**Source records:**
(** A packet that the minclient reports as sent with a SURB, on its way and back. *)
Lemma SendCiphertext_round_trip (w w' : W) recipient provider x b key eta service :
  length x = SURBIDLength ->
  SendCiphertext w recipient provider x b = ((key, eta, None), w') ->
  length b = UserForwardPayloadLength /\ 0 <= eta < 2 * TestPeriod /\
  exists pkt w1 fwd payload surb,
    sendPacket pkt w1 = (None, w') /\ unwrap pkt = Some (fwd, payload) /\
    (exists doc, on_route doc recipient (Some x) true Provider provider fwd) /\
    round_trip service pkt = Some (x, seal surb (service b)) /\
    (forall c, length c = ForwardPayloadLength -> DecryptSURBPayload (seal surb c) key = inr c).
Proof.
  intros Hx E. cbn in E. unfold Compose.SendCiphertext in E.
  destruct (ComposeSphinxPacket _ _ _ _ _ _ _ _ _ _ w recipient provider (Some x) b)
    as [[[[[pkt k] rtt]|e|]|] w1] eqn:Ec; cbn in E; try done.
  apply ComposeSphinxPacket_ok in Ec as (_ & Hb & fwd & rev & Hfwd & (doc & Hrev) & Hpkt & _ & Hrtt); [|exact _].
  destruct (sendPacket pkt w1) as [[e|] w2] eqn:Es; [done|]. cbn in E. injection E as <- <- <-.
  split; [done|]. split; [done|].
  destruct Hpkt as (wp & payload & Hp & ws & surb & key0 & Hs & -> & ->).
  destruct (surb_law _ _ _ _ Hs) as (Hl & Hsp & Hdec). pose proof (unwrap_law _ _ _ _ Hp) as Hu.
  exists pkt, w1, fwd, ([byte_of_Z 1; byte_of_Z 0] ++ surb ++ b), surb. split_and!; try done.
  unfold EndToEnd.round_trip. rewrite Hu. cbn [mbind option_bind drop app].
  rewrite drop_0, take_app_length', drop_app_length', Hsp by done. cbn [mbind option_bind].
  destruct Hrev as (_ & src & dst & picks & e & _ & _ & _ & Hpf).
  rewrite (path_for_ack_id _ _ _ _ _ _ _ _ Hpf), (array_of_exact _ _ Hx). done.
Qed.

**The task:**
From the entries above, extract only the lines running from the one containing "exists pkt w1" through the one containing "as [[[[[pkt k]", inclusive.

**Answer to this problem:**
  exists pkt w1 fwd payload surb,
    sendPacket pkt w1 = (None, w') /\ unwrap pkt = Some (fwd, payload) /\
    (exists doc, on_route doc recipient (Some x) true Provider provider fwd) /\
    round_trip service pkt = Some (x, seal surb (service b)) /\
    (forall c, length c = ForwardPayloadLength -> DecryptSURBPayload (seal surb c) key = inr c).
Proof.
  intros Hx E. cbn in E. unfold Compose.SendCiphertext in E.
  destruct (ComposeSphinxPacket _ _ _ _ _ _ _ _ _ _ w recipient provider (Some x) b)
    as [[[[[pkt k] rtt]|e|]|] w1] eqn:Ec; cbn in E; try done.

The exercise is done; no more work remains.